When I did a six-months-out analysis in early May, Biden’s lead in the RealClearPolitics polling averages was 5.3 percent. As of this morning, it was up to 8.0 percent, higher than at any point since last December. And his own polling number is 49.9 percent, on the brink of a popular vote majority. If survey quality matters to you, new polls from two A-plus pollsters (per FiveThirtyEight) put Biden’s lead at 52/41 (Monmouth) and 53/43 (ABC–WaPo).
By comparison with other recent Democratic presidential candidates, Biden is doing pretty well at this point in the cycle:
Trump’s job-approval average at RCP (43.5 percent) is also at its lowest level since December of last year. And even Trump’s job-approval rating for handling the economy — his public opinion redoubt — is finally sagging a bit. At ABC–WaPo, it has dropped from 58 percent in January, to 57 percent in March, to 54 percent now.
In battleground state polling, Biden’s ahead of Trump in the RCP averages for Arizona (47/44), Florida (48/45), Michigan (47/42), North Carolina (46.2/46.0), Pennsylvania (48/44), and Wisconsin (46/44).
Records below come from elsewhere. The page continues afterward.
Lemma simulate_play_spec (e : Env) (p : nat) :
  hand_of e p <> [] ->
  exists card g hand',
    In card (hand_of e p)
    /\ _is_valid_play e card p = true
    /\ remove_card card (hand_of e p) = Some hand'
    /\ _simulate_play p e = (Ok tt, after_play p card hand' (set_np_random g e)).
Proof.
  intros Hne. unfold _simulate_play, bind, get.
  pose proof (legal_cards_nonempty e p Hne) as Hv.
  destruct (List.filter _ (hand_of e p)) as [|v0 vs] eqn:Hvalid; [congruence|].
  destruct (choice_returns (v0 :: vs) e) as (card & g & -> & Hin); [discriminate|].
  rewrite <- Hvalid in Hin. apply filter_In in Hin. destruct Hin as [Hin Hval].
  change (hand_of (set_np_random g e) p) with (hand_of e p).
  destruct (remove_card_In card _ Hin) as [hand' Hrm]. rewrite Hrm.
  exists card, g, hand'. repeat split; try assumption.
Qed.

Lemma process_play_spec (e : Env) (action : Z) :
  s_phase (state e) = 1 -> holds_card e action ->
  exists hand_idx card,
    from_vector_idx action = Ok card
    /\ hand_of e 0 !! hand_idx = Some card
    /\ _process_play action e = (Ok tt, after_agent_play hand_idx card e).
Proof.
  intros Hp (c & Hdec & Hin). unfold _process_play, _vector_idx_to_hand_idx.
  rewrite Hp, Hdec. cbn [Z.eqb Pos.eqb negb].
  destruct (index_where _ (hand_of e 0)) as [idx|] eqn:Hidx.
  - apply index_where_Some in Hidx. destruct Hidx as (x & Hx & Heq).
    apply card_eqb_eq in Heq. subst x. rewrite Hx.
    exists idx, c. repeat split; try assumption.
  - pose proof (index_where_None _ _ Hidx c Hin) as Hf. cbn in Hf.
    change (card_eqb c c = false) in Hf. rewrite card_eqb_refl in Hf.
    discriminate.
Qed.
These are not big leads, but since Trump took all six of these states, which collectively award 101 electoral votes, in 2016, it’s an indication of the broad front on which the president is on the defensive.
There’s a long way to go until November, with the possibility of change as obvious as everything that’s been turned upside down since March. But Donald Trump is not in good shape for an incumbent whose country is experiencing a deadly pandemic, an economic collapse, and chaos in the streets. And Joe Biden’s not doing badly for a man whose candidacy looked completely dead after a fifth place finish in New Hampshire less than four months ago.